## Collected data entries
(** * The outfit recommendation service of the Smart Closet application

    A shallow embedding of [src/services/AIService.ts] (class
    [IntelligentService]) together with the properties its specification
    states about it.

    Modelling conventions, fixed once for the whole development:

    - a JavaScript [number] is an exact rational ([Q]): the tables hold
      one-digit decimals and the scorer only adds and divides them, so
      the development follows the arithmetic of the code and leaves the
      rounding of IEEE doubles aside (one remark checks the arithmetic
      of the worked example in binary64); the count of recommendations
      asked for is a natural number;
    - a JavaScript [string] is a [string] of bytes; [toLowerCase] acts on
      the letters A-Z (every key of the authored tables is ASCII);
    - an object literal used as a dictionary is a [gmap string _] and a
      read [obj[k]] is a lookup of an own property ([None] is
      [undefined]); the two lower-case names every object inherits
      ([constructor], [__proto__]) are not modelled, no item is expected
      to carry them as its colour or category; a [Set<string>] is a
      [gset string];
    - [Math.random()] reads the next draw of a random source, an infinite
      sequence of numbers of the interval [0,1); the position in the
      sequence is threaded through the code as state;
    - the instance fields of the service are the record
      [IntelligentService]; every method takes the instance as [this]. *)

From Stdlib Require Import QArith Qround Lia Lqa PrimFloat.
From stdpp Require Import gmap strings list sorting.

## WHAT TO PRODUCE
The line containing "[IntelligentService]; every method" marks the start; retype it and each line after it through the end of the records above, exactly.

## ANSWER TO THE PROBLEM
      [IntelligentService]; every method takes the instance as [this]. *)

From Stdlib Require Import QArith Qround Lia Lqa PrimFloat.
From stdpp Require Import gmap strings list sorting.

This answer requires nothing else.